▶ Stored items:
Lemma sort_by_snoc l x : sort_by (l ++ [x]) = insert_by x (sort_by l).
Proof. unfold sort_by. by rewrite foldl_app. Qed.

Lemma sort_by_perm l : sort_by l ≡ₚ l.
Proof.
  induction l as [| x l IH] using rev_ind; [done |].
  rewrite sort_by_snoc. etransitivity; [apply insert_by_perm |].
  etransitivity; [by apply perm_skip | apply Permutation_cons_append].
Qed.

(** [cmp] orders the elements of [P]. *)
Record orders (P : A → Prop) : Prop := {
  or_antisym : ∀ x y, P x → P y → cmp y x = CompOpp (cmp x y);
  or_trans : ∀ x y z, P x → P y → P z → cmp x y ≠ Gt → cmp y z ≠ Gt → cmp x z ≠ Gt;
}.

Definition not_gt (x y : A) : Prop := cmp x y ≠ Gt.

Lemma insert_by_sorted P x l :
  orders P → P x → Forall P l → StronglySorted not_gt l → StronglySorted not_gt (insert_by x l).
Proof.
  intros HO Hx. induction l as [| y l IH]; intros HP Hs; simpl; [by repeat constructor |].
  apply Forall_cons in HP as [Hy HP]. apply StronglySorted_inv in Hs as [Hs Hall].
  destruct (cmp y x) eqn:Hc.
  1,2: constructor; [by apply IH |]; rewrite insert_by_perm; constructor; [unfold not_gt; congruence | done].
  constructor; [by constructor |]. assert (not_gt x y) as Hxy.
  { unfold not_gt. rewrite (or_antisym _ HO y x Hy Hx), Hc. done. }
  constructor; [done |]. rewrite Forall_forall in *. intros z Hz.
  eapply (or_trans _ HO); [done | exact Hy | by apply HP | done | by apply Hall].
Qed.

▶ WORK REQUEST: Could you transcribe the entries above word for word, from the line with "(** [cmp] orders the elements of [P]. *)" down to the line with "unfold not_gt. rewrite", keeping both?

▶ WRITTEN SOLUTION:
(** [cmp] orders the elements of [P]. *)
Record orders (P : A → Prop) : Prop := {
  or_antisym : ∀ x y, P x → P y → cmp y x = CompOpp (cmp x y);
  or_trans : ∀ x y z, P x → P y → P z → cmp x y ≠ Gt → cmp y z ≠ Gt → cmp x z ≠ Gt;
}.

Definition not_gt (x y : A) : Prop := cmp x y ≠ Gt.

Lemma insert_by_sorted P x l :
  orders P → P x → Forall P l → StronglySorted not_gt l → StronglySorted not_gt (insert_by x l).
Proof.
  intros HO Hx. induction l as [| y l IH]; intros HP Hs; simpl; [by repeat constructor |].
  apply Forall_cons in HP as [Hy HP]. apply StronglySorted_inv in Hs as [Hs Hall].
  destruct (cmp y x) eqn:Hc.
  1,2: constructor; [by apply IH |]; rewrite insert_by_perm; constructor; [unfold not_gt; congruence | done].
  constructor; [by constructor |]. assert (not_gt x y) as Hxy.
  { unfold not_gt. rewrite (or_antisym _ HO y x Hy Hx), Hc. done. }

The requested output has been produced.